Background: Fine particulate matter (Particulate matter with diameter ≤ 2.5 μm) is associated with multiple health outcomes, with varying effects across seasons and locations. It remains largely unknown that which components of PM2.5 are most harmful to human health.
Methods: We systematically searched all the relevent studies published before August 1, 2018, on the associations of fine particulate matter constituents with mortality and morbidity, using Web of Science, MEDLINE, PubMed and EMBASE. Studies were included if they explored the associations between short term or long term exposure of fine particulate matter constituents and natural, cardiovascular or respiratory health endpoints. The criteria for the risk of bias was adapted from OHAT and New Castle Ottawa. We applied a random-effects model to derive the risk estimates for each constituent. We performed main analyses restricted to studies which adjusted the PM2.5 mass in their models.

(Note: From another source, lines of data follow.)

(** C8. Every finite [double] is written and read back exactly.  The serialiser's
    conversion (Grisu2 with its table of powers and its formatting) fails no
    assertion and does not overrun its buffer: the text has at most 24 of its 64
    characters, is a number of the JSON grammar with a decimal point or an exponent,
    so it is not read as an integer, and the correctly rounding [strtod] gives the same 64
    bits, the sign of zero included.  A number that is not finite is written as
    null. *)
Theorem dump_float_roundtrip x :
  if finite_bits x then
    exists n, dump_float x = Ret (number_text "." n) /\ number_ok n /\ (fraction n <> None \/ exponent n <> None) /\
      str_size (number_text "." n) <= 24 /\ strtod_double (number_text "." n) = x
  else dump_float x = Ret (lit "null").
Proof. unfold dump_float. destruct (finite_bits x) eqn:E; [by apply to_chars_spec|done]. Qed.
(** C7. What is written is read back, and what is read can be written, with the
    floating-point numbers of the program and their texts.  When the serialiser has written a value
    with ordered keys and 64-bit integers, no part of which is discarded, the parser gives
    the value again, its non-negative integers unsigned and null in place of the
    numbers that are not finite.  A value that the parser returned has its keys in order, 64-bit
    integers, UTF-8 strings, finite numbers and no discarded part, so the
    serialiser does not throw on it; parsing the text gives the value again up to the
    signedness of its integers, and writing once more gives the same text. *)
Theorem json_roundtrip allow_exceptions :
  (forall v t, json_wf v -> integers_ok v = true -> undiscarded v = true -> dump float_text v = Ret t ->
     parse allow_exceptions t = Ret (normalise v)) /\
  (forall text v, parse allow_exceptions text = Ret v -> v <> Discarded ->
     json_wf v /\ integers_ok v = true /\ utf8_strings v = true /\ undiscarded v = true /\ floats_finite v = true /\
     exists t, dump float_text v = Ret t /\ parse allow_exceptions t = Ret (normalise v) /\
       dump float_text (normalise v) = Ret t).
Proof.
  split; [intros v t; apply dump_then_parse; [apply float_text_reads|apply float_text_null]|]. intros text v Hp Hne.
  pose proof (parse_shaped allow_exceptions text v Hp Hne) as Hs. pose proof Hs as (Hw & Hi & Hu & Hr & Hf). split_and!; try done.
  by apply shaped_then_dump; [apply float_text_reads|apply float_text_null|].
Qed.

Results: Significant associations were observed between several PM2.5 constituents and different health endpoints. Among them, black carbon and organic carbon were most robustly and consistently associated with all natural, cardiovascular mortality and morbidity. Other potential toxic constituents including nitrate, sulfate, Zinc, silicon, iron, nickel, vanadium, and potassium were associated with adverse cardiovascular health, while nitrate, sulfate and vanadium were relevant for adverse respiratory health outcomes.
Conclusions: Our analysis suggests that black carbon and organic carbon are important detrimental components of PM2.5, while other constituents are probably hazardous to human health. However, more studies are needed to further confirm our results.
Keywords: Air pollution; Constituents of fine particulate matter; Morbidity; Mortality; PM(2.5).